_What you are asked to do_:
In the records below, begin at the line that has "root => mret root" and stop after the line that has "let num_slots := if"; quote those lines verbatim and nothing more.

_Provided material_:
(* ===== verification/Region.v ===== *)
(** * Regions

    The region tree of src/libxylem.c: lookup, ancestor chains, the flags and
    generations that are pushed towards the root, the flattened module vector
    of a subtree, slot allocation. *)

From S2P Require Import Prelude QMap Status State Machine.
From stdpp Require Import options.
Local Open Scope Z_scope.

Definition XY_SUBTREE_HAS_DENY : Z := 1.
Definition XY_SUBTREE_SECURITY_MASK : Z := XY_SUBTREE_HAS_DENY.
Definition XY_SUBTREE_ANY_MASK : Z := XY_SUBTREE_HAS_DENY.

Section Region.
Context {Q : QMapOps}.

(** [calloc(1, sizeof(xy_region_entry_t))] *)
Definition region_zero : region_entry :=
  RegionEntry 0 0 0 0 None [] [] None None 0 0 None 0 false
    None None None None None [] 0 false [].

Definition set_current_region (id : Z) (entry : option loc) : XM unit :=
  upd_tls (fun t => set_t_region_entry entry (set_t_region_id id t)).

Definition region_lookup (id : Z) : XM (option loc) :=
  hd ← handle rt_region_hd; mret (qget hd id).

(** *** Ancestor chains *)

(** [while (e && n < chain_cap) { chain[n++] = e; e = e->parent; }]; [room] is
    [chain_cap - n]. *)
Fixpoint chain_walk (room : nat) (e : option loc) : XM (list loc) :=
  match e, room with
  | Some l, S room' =>
      r ← region_at l; rest ← chain_walk room' (r_parent r); mret (l :: rest)
  | _, _ => mret []
  end.

(** [for (a = 0, b = n - 1; a < b; a++, b--) swap(chain[a], chain[b]);] *)
Fixpoint swap_ends {A} (turns a b : nat) (chain : list A) : list A :=
  match turns with
  | O => chain
  | S turns' =>
      if decide (a < b)%nat then
        match chain !! a, chain !! b with
        | Some x, Some y => swap_ends turns' (S a) (pred b) (<[b := x]> (<[a := y]> chain))
        | _, _ => chain
        end
      else chain
  end.

Definition reverse_in_place {A} (chain : list A) : list A :=
  swap_ends (length chain) 0 (pred (length chain)) chain.

Definition region_ancestor_chain (start : option loc) (chain_cap : nat) : XM (list loc) :=
  chain ← chain_walk chain_cap start; mret (reverse_in_place chain).

(** *** Loops towards the root *)

(** [for (e = entry; e; e = e->parent) f(e);] *)
Fixpoint ancestor_loop (fuel : nat) (f : region_entry -> region_entry) (e : option loc)
    : XM unit :=
  match e with
  | None => mret tt
  | Some l =>
      match fuel with
      | O => out_of_fuel
      | S fuel' =>
          upd_region l f;; r ← region_at l; ancestor_loop fuel' f (r_parent r)
      end
  end.

(** The number of live regions bounds the length of a parent chain. *)
Definition for_ancestors (f : region_entry -> region_entry) (e : option loc) : XM unit :=
  n ← gets (fun s => size (st_reg s)); ancestor_loop n f e.

Definition flag_deny (r : region_entry) : region_entry :=
  set_r_subtree_flags (Z.lor (r_subtree_flags r) XY_SUBTREE_HAS_DENY) r.

Definition region_propagate_deny (entry : option loc) : XM unit :=
  for_ancestors flag_deny entry.

(** [e->dispatch_gen++; if (e->dispatch_gen == 0) e->dispatch_gen = 1;] *)
Definition next_gen (g : Z) : Z :=
  let g' := wrap64 (g + 1) in if g' =? 0 then 1 else g'.

Definition bump_gen (r : region_entry) : region_entry :=
  set_r_dispatch_gen (next_gen (r_dispatch_gen r)) r.

Definition region_dispatch_gen_bump (entry : option loc) : XM unit :=
  for_ancestors bump_gen entry.

Definition region_mark_subtree_dirty (entry : option loc) : XM unit :=
  region_dispatch_gen_bump entry;;
  for_ancestors (set_r_subtree_mods_dirty true) entry.

(** *** The flattened module vector of a subtree *)

Definition region_subtree_mods_push (root me : loc) : XM Z :=
  r ← region_at root;
  if Z.of_nat (length (r_subtree_mods r)) >=? r_subtree_mods_cap r then
    ok ← try_alloc;
    if ok : bool then
      upd_region root (fun r =>
        set_r_subtree_mods (r_subtree_mods r ++ [me])
          (set_r_subtree_mods_cap
             (if r_subtree_mods_cap r =? 0 then 8 else r_subtree_mods_cap r * 2) r));;
      mret 0
    else mret (-1)
  else
    upd_region root (fun r => set_r_subtree_mods (r_subtree_mods r ++ [me]) r);;
    mret 0.

(** [for (me = node->mods_head; me; me = me->region_next) push(me)] *)
Fixpoint push_mods (fuel : nat) (root : loc) (e : option loc) : XM Z :=
  match e with
  | None => mret 0
  | Some me =>
      match fuel with
      | O => out_of_fuel
      | S fuel' =>
          rc ← region_subtree_mods_push root me;
          if rc <? 0 then mret (-1)
          else m ← module_at me; push_mods fuel' root (m_region_next m)
      end
  end.

(** [for (child = first; child; child = child->sibling_next) visit(child)] *)
Fixpoint sibling_loop (fuel : nat) (visit : loc -> XM Z) (e : option loc) : XM Z :=
  match e with
  | None => mret 0
  | Some child =>
      match fuel with
      | O => out_of_fuel
      | S fuel' =>
          rc ← visit child;
          if rc <? 0 then mret (-1)
          else c ← region_at child; sibling_loop fuel' visit (r_sibling_next c)
      end
  end.

(** [depth] bounds the recursion, [wm] and [wr] the two loops.  A region is at
    most 64 levels below the root. *)
Fixpoint region_collect_subtree_mods (depth wm wr : nat) (root node : loc) : XM Z :=
  match depth with
  | O => out_of_fuel
  | S depth' =>
      n ← region_at node;
      rc ← push_mods wm root (r_mods_head n);
      if rc <? 0 then mret (-1)
      else
        n ← region_at node;
        sibling_loop wr (region_collect_subtree_mods depth' wm wr root) (r_children_head n)
  end.

Definition region_rebuild_subtree_mods (root : option loc) : XM Z :=
  match root with
  | None => mret 0
  | Some root =>
      upd_region root (set_r_subtree_mods []);;
      nm ← gets (fun s => size (st_mod s));
      nr ← gets (fun s => size (st_reg s));
      rc ← region_collect_subtree_mods 65 nm nr root root;
      if rc <? 0 then mret (-1)
      else upd_region root (set_r_subtree_mods_dirty false);; mret 0
  end.

(** *** The root region *)

Definition region_ensure_root : XM unit :=
  found ← region_lookup XY_REGION_ROOT;
  root ←
    (match found with
     | Some root => mret root
     | None =>
         root ← fresh_loc;
         put_region root (set_r_dispatch_gen 1 region_zero);;
         hd ← handle rt_region_hd;
         upd_rt (set_rt_region_hd (Some (qput hd XY_REGION_ROOT root)));;
         mret root
     end);
  upd_tls (fun t =>
    if decide (t_region_entry t = None \/ t_region_id t = XY_REGION_ROOT)
    then set_t_region_entry (Some root) t else t).

(** *** Slot allocation *)

(** [parent->id | (s << slot_shift)] *)
Definition slot_candidate (id shift s : Z) : Z := Z.lor id (wrap64 (Z.shiftl s shift)).

(** One turn of the do-while loop: [inr] leaves it. *)
Definition slot_turn (taken : Z -> bool) (id shift num_slots s : Z) : Z + Z :=
  let candidate_id := slot_candidate id shift s in
  if negb (taken candidate_id) then inr candidate_id
  else
    let s' := wrap64 (s + 1) in
    if s' =? num_slots then inr XY_REGION_INVALID else inl s'.

Definition region_alloc_slot (parent : loc) (bits : Z) : XM Z :=
  p ← region_at parent;
  let cplen := wrap8 (r_plen p + bits) in
  if 64 <? cplen then mret XY_REGION_INVALID
  else
    let num_slots := if cplen =? 64 then 0 else Z.shiftl 1 bits in
    let slot_shift := if cplen <? 64 then 64 - cplen else 0 in
    hd ← handle rt_region_hd;
    let taken id := bool_decide (is_Some (qget hd id)) in
    match loop_pow 64 (slot_turn taken (r_id p) slot_shift num_slots) 0 with
    | inr id => mret id
    | inl _ => out_of_fuel
    end.

End Region.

_Result of the task_:
     | Some root => mret root
     | None =>
         root ← fresh_loc;
         put_region root (set_r_dispatch_gen 1 region_zero);;
         hd ← handle rt_region_hd;
         upd_rt (set_rt_region_hd (Some (qput hd XY_REGION_ROOT root)));;
         mret root
     end);
  upd_tls (fun t =>
    if decide (t_region_entry t = None \/ t_region_id t = XY_REGION_ROOT)
    then set_t_region_entry (Some root) t else t).

(** *** Slot allocation *)

(** [parent->id | (s << slot_shift)] *)
Definition slot_candidate (id shift s : Z) : Z := Z.lor id (wrap64 (Z.shiftl s shift)).

(** One turn of the do-while loop: [inr] leaves it. *)
Definition slot_turn (taken : Z -> bool) (id shift num_slots s : Z) : Z + Z :=
  let candidate_id := slot_candidate id shift s in
  if negb (taken candidate_id) then inr candidate_id
  else
    let s' := wrap64 (s + 1) in
    if s' =? num_slots then inr XY_REGION_INVALID else inl s'.

Definition region_alloc_slot (parent : loc) (bits : Z) : XM Z :=
  p ← region_at parent;
  let cplen := wrap8 (r_plen p + bits) in
  if 64 <? cplen then mret XY_REGION_INVALID
  else
    let num_slots := if cplen =? 64 then 0 else Z.shiftl 1 bits in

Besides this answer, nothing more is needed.